DATASET EXTRACT:

= = = =

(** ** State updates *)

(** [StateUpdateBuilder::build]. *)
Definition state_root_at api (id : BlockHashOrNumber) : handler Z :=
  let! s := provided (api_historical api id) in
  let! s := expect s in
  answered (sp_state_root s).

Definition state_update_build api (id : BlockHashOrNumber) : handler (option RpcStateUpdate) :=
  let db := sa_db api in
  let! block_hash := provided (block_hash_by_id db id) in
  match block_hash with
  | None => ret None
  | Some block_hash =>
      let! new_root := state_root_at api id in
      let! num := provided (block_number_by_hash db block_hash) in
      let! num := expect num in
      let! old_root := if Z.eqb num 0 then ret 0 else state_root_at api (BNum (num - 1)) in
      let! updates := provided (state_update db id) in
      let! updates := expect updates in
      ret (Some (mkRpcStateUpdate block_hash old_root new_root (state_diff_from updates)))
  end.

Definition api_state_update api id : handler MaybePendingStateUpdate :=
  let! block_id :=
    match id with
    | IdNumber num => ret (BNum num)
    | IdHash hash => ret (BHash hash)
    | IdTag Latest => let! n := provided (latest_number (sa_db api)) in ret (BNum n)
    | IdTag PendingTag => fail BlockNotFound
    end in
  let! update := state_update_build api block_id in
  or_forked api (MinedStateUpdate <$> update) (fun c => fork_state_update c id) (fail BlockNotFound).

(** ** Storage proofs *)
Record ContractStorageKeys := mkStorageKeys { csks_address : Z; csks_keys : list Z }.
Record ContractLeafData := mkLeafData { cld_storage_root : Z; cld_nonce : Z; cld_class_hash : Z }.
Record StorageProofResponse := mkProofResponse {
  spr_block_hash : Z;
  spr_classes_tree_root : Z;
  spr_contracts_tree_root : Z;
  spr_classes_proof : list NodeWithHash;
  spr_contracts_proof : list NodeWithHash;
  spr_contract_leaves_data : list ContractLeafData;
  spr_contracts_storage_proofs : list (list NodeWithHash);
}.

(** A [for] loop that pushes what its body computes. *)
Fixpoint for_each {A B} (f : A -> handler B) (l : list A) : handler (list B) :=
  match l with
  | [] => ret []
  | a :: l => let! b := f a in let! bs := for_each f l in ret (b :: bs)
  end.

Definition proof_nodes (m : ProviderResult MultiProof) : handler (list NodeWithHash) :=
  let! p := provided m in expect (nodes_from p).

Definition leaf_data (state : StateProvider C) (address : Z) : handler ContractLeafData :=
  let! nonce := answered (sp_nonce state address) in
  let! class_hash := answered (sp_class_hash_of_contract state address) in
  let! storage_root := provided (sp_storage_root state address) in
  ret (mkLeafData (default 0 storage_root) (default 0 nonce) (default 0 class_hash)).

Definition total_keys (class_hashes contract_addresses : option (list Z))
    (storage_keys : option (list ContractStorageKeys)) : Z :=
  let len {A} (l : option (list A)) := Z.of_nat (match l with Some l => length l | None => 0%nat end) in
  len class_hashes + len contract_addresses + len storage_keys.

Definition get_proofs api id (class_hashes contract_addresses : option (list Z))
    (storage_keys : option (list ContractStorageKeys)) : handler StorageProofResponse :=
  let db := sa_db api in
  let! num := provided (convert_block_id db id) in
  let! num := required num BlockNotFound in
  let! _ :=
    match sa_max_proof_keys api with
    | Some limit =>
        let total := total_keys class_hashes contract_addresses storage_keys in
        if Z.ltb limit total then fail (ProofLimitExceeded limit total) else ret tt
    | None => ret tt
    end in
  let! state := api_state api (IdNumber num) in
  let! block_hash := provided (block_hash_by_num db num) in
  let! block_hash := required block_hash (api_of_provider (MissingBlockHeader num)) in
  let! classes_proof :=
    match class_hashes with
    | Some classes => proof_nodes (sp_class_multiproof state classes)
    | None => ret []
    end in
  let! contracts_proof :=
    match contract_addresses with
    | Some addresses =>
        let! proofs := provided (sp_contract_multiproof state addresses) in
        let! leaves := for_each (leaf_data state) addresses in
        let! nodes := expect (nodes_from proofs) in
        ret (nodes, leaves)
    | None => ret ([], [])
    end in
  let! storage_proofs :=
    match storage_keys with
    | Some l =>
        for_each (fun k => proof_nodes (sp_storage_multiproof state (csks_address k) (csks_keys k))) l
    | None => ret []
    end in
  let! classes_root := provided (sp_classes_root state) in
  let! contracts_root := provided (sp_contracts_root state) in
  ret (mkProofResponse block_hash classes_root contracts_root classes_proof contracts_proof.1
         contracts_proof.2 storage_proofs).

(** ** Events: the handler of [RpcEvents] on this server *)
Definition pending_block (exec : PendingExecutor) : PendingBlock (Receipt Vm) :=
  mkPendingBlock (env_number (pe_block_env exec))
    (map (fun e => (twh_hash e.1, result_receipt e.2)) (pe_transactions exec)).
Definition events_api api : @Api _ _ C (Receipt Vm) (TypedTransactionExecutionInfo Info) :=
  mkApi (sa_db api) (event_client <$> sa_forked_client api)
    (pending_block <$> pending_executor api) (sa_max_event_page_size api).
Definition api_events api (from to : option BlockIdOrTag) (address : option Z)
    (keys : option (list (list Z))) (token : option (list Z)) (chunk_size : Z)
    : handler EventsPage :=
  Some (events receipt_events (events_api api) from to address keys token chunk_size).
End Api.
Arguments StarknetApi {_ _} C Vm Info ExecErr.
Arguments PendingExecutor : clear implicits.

= = = =

EXERCISE GOAL:
Please transcribe only the lines in the records above running from the line that has "let! class_hash := answered" through the line that has "Definition total_keys (class_hashes", both included, exactly as they appear.

YOUR RESPONSE:
  let! class_hash := answered (sp_class_hash_of_contract state address) in
  let! storage_root := provided (sp_storage_root state address) in
  ret (mkLeafData (default 0 storage_root) (default 0 nonce) (default 0 class_hash)).

Definition total_keys (class_hashes contract_addresses : option (list Z))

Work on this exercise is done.